- Exercise objective:
For this exercise, write out exactly the lines of the material from the one containing "nat) (* greedy" through the end, both ends included, and nothing more.

- Data for this task:
· · ·
(** * git-diff: the change-list parser and the Diff model

    A shallow embedding of [src/Diff.ts] (and of the sibling revision of the
    same module that carries [Diff.filter]) together with the properties of
    the parser, of the Diff query surface and of the error classifier.

    JavaScript strings are sequences of UTF-16 code units, [Map] objects
    live in a heap and are reached through references, and a function
    either completes normally or throws. *)

From Stdlib Require Import NArith String Ascii List Bool Lia.
From stdpp Require Import base option list strings gmap.

Local Open Scope list_scope.

(* ===================================================================== *)
(** ** JavaScript strings *)
(* ===================================================================== *)

Module JsString.

Local Open Scope N_scope.

(** A UTF-16 code unit. *)
Abbreviation char := N.

(** A JavaScript string value. *)
Abbreviation str := (list char).

(** String literals of this file, written as Rocq strings. *)
Fixpoint lit (s : string) : str :=
  match s with
  | EmptyString => []
  | String a s' => N_of_ascii a :: lit s'
  end.

Definition LF : char := 10.
Definition CR : char := 13.
Definition TAB : char := 9.
Definition SPACE : char := 32.

Definition in_range (lo hi c : char) : bool := (lo <=? c) && (c <=? hi).

(** [\w]: ASCII letters, digits and underscore. [[^\W]] is the same class. *)
Definition is_word (c : char) : bool :=
  in_range 48 57 c || in_range 65 90 c || in_range 97 122 c || (c =? 95).

(** [\W] *)
Definition is_non_word (c : char) : bool := negb (is_word c).

(** ECMAScript LineTerminator: LF, CR, U+2028, U+2029. *)
Definition is_line_terminator (c : char) : bool :=
  (c =? 10) || (c =? 13) || (c =? 8232) || (c =? 8233).

(** [.] without the [s] flag: any code unit but a line terminator. *)
Definition is_dot (c : char) : bool := negb (is_line_terminator c).

(** ECMAScript WhiteSpace and LineTerminator, the code units that
    [String.prototype.trim] strips. *)
Definition is_white_space (c : char) : bool :=
  (c =? 9) || (c =? 11) || (c =? 12) || (c =? 32) || (c =? 160)
  || (c =? 5760) || in_range 8192 8202 c || (c =? 8239) || (c =? 8287)
  || (c =? 12288) || (c =? 65279) || is_line_terminator c.

Fixpoint take_while (p : char → bool) (s : str) : str :=
  match s with
  | c :: s' => if p c then c :: take_while p s' else []
  | [] => []
  end.

Fixpoint drop_while (p : char → bool) (s : str) : str :=
  match s with
  | c :: s' => if p c then drop_while p s' else s
  | [] => []
  end.

(** [s.trim()] *)
Definition trim_start (s : str) : str := drop_while is_white_space s.
Definition trim_end (s : str) : str := rev (drop_while is_white_space (rev s)).
Definition trim (s : str) : str := trim_end (trim_start s).

(** [s.split(sep)] for a separator of one code unit: always at least one
    piece, and [k] separators give [k + 1] pieces. *)
Fixpoint split (sep : char) (s : str) : list str :=
  match s with
  | [] => [[]]
  | c :: s' =>
      if c =? sep then [] :: split sep s'
      else match split sep s' with
           | piece :: pieces => (c :: piece) :: pieces
           | [] => [[c]]
           end
  end.

(** Truthiness of a string: the empty string is falsy. *)
Definition truthy (s : str) : bool :=
  match s with [] => false | _ :: _ => true end.

Fixpoint starts_with (p s : str) : bool :=
  match p, s with
  | [], _ => true
  | a :: p', b :: s' => (a =? b) && starts_with p' s'
  | _ :: _, [] => false
  end.

End JsString.
Import JsString.

(* ===================================================================== *)
(** ** Regular expressions

    The two patterns of the module are sequences of literals and of
    greedy character-class repetitions, some of them captured. The matcher
    backtracks the way the ECMAScript one does: a repetition first takes
    the longest run and gives characters back one at a time, down to its
    minimum, until the rest of the pattern matches. *)
(* ===================================================================== *)

Module Regex.

Inductive piece :=
| Lit (s : str)                       (* literal characters *)
| Rep (cls : char → bool) (min : nat) (* greedy cls{min,} *)
| Cap (cls : char → bool) (min : nat) (* the same, captured *)
| Eol.                                (* $ *)

Record regex := { anchored : bool (* leading ^ *); pieces : list piece }.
· · ·
- Exercise solution:
| Rep (cls : char → bool) (min : nat) (* greedy cls{min,} *)
| Cap (cls : char → bool) (min : nat) (* the same, captured *)
| Eol.                                (* $ *)

Record regex := { anchored : bool (* leading ^ *); pieces : list piece }.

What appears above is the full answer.